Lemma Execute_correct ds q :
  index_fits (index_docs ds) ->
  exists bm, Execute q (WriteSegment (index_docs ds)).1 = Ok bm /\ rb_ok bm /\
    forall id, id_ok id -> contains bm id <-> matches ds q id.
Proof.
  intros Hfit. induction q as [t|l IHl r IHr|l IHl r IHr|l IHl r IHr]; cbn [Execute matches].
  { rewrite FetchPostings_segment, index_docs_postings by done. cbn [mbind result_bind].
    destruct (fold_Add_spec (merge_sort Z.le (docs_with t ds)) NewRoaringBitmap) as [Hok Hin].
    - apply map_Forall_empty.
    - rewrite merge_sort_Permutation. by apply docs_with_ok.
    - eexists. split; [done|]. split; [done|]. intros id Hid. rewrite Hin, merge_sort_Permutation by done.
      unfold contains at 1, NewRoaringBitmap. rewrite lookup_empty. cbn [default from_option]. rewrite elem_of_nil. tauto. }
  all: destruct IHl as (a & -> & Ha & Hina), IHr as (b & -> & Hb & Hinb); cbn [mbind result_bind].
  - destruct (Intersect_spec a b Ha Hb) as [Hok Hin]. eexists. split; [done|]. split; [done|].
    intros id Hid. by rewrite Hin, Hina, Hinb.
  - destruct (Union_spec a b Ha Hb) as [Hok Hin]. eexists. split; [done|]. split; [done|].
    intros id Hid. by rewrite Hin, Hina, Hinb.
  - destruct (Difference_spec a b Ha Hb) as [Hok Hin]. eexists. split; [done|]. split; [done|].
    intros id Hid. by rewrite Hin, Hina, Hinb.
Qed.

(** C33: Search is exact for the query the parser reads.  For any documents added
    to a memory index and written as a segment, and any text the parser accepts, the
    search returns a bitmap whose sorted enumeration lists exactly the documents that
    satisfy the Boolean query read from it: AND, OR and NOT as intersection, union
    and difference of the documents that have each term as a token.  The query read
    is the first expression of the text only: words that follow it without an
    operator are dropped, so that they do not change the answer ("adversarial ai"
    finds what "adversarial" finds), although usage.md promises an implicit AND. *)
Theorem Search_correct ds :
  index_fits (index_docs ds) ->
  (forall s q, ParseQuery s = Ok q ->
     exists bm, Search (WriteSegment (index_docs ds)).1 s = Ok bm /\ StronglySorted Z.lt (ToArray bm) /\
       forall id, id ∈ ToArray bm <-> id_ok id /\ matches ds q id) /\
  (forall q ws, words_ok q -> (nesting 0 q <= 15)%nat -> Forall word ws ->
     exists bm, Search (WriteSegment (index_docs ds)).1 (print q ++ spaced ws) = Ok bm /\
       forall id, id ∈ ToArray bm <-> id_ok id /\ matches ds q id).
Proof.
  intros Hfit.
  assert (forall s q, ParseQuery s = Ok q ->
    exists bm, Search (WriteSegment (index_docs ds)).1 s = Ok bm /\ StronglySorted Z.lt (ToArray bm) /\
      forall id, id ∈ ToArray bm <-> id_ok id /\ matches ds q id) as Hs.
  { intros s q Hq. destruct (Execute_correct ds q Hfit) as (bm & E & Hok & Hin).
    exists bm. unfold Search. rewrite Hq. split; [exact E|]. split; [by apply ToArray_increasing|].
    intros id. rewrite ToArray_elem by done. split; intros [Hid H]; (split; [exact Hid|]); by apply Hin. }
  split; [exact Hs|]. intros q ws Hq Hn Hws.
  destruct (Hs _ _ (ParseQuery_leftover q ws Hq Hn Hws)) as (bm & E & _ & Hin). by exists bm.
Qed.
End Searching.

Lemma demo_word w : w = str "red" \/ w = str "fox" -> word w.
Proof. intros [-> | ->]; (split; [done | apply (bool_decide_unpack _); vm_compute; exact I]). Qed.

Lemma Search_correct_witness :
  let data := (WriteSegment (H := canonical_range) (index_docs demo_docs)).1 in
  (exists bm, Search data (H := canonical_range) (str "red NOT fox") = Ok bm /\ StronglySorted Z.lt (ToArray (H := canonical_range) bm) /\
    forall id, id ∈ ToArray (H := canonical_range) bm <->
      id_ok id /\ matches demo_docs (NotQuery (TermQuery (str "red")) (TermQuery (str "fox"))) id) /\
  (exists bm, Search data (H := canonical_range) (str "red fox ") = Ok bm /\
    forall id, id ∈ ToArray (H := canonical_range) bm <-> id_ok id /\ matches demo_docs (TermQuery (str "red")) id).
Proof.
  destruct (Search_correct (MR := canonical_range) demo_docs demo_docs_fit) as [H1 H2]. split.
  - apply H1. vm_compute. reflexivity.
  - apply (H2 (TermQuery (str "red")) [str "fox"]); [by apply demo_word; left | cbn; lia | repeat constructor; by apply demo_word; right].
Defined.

********************

WHAT IS EXPECTED – Only the lines holding the string "adversarial" are needed; copy each of them from the material above.

ANSWER FOR THE TASK –
    operator are dropped, so that they do not change the answer ("adversarial ai"
    finds what "adversarial" finds), although usage.md promises an implicit AND. *)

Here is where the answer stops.